Set the data down again so that every line matches exactly.

* _Information shown_

════════

Definition setInitialAttachApnResponse (self : RadioResponse) (info : V1_0_RadioResponseInfo) : Replied :=
  to_client self (IRadioResponse.setInitialAttachApnResponse info).

Definition getImsRegistrationStateResponse (self : RadioResponse) (info : V1_0_RadioResponseInfo) (isRegistered : bool) (ratFamily : Z) : Replied :=
  to_client self (IRadioResponse.getImsRegistrationStateResponse info isRegistered ratFamily).

Definition sendImsSmsResponse (self : RadioResponse) (info : V1_0_RadioResponseInfo) (sms : hidl V1_0_SendSmsResult) : Replied :=
  to_client self (IRadioResponse.sendImsSmsResponse info sms).

Definition iccTransmitApduBasicChannelResponse (self : RadioResponse) (info : V1_0_RadioResponseInfo) (result : hidl V1_0_IccIoResult) : Replied :=
  to_client self (IRadioResponse.iccTransmitApduBasicChannelResponse info result).

Definition iccOpenLogicalChannelResponse (self : RadioResponse) (info : V1_0_RadioResponseInfo) (channelId : Z) (selectResponse : list Z) : Replied :=
  to_client self (IRadioResponse.iccOpenLogicalChannelResponse info channelId selectResponse).

Definition iccCloseLogicalChannelResponse (self : RadioResponse) (info : V1_0_RadioResponseInfo) : Replied :=
  to_client self (IRadioResponse.iccCloseLogicalChannelResponse info).

Definition iccTransmitApduLogicalChannelResponse (self : RadioResponse) (info : V1_0_RadioResponseInfo) (result : hidl V1_0_IccIoResult) : Replied :=
  to_client self (IRadioResponse.iccTransmitApduLogicalChannelResponse info result).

════════

* _Answer_
Definition setInitialAttachApnResponse (self : RadioResponse) (info : V1_0_RadioResponseInfo) : Replied :=
  to_client self (IRadioResponse.setInitialAttachApnResponse info).

Definition getImsRegistrationStateResponse (self : RadioResponse) (info : V1_0_RadioResponseInfo) (isRegistered : bool) (ratFamily : Z) : Replied :=
  to_client self (IRadioResponse.getImsRegistrationStateResponse info isRegistered ratFamily).

Definition sendImsSmsResponse (self : RadioResponse) (info : V1_0_RadioResponseInfo) (sms : hidl V1_0_SendSmsResult) : Replied :=
  to_client self (IRadioResponse.sendImsSmsResponse info sms).

Definition iccTransmitApduBasicChannelResponse (self : RadioResponse) (info : V1_0_RadioResponseInfo) (result : hidl V1_0_IccIoResult) : Replied :=
  to_client self (IRadioResponse.iccTransmitApduBasicChannelResponse info result).

Definition iccOpenLogicalChannelResponse (self : RadioResponse) (info : V1_0_RadioResponseInfo) (channelId : Z) (selectResponse : list Z) : Replied :=
  to_client self (IRadioResponse.iccOpenLogicalChannelResponse info channelId selectResponse).

Definition iccCloseLogicalChannelResponse (self : RadioResponse) (info : V1_0_RadioResponseInfo) : Replied :=
  to_client self (IRadioResponse.iccCloseLogicalChannelResponse info).

Definition iccTransmitApduLogicalChannelResponse (self : RadioResponse) (info : V1_0_RadioResponseInfo) (result : hidl V1_0_IccIoResult) : Replied :=
  to_client self (IRadioResponse.iccTransmitApduLogicalChannelResponse info result).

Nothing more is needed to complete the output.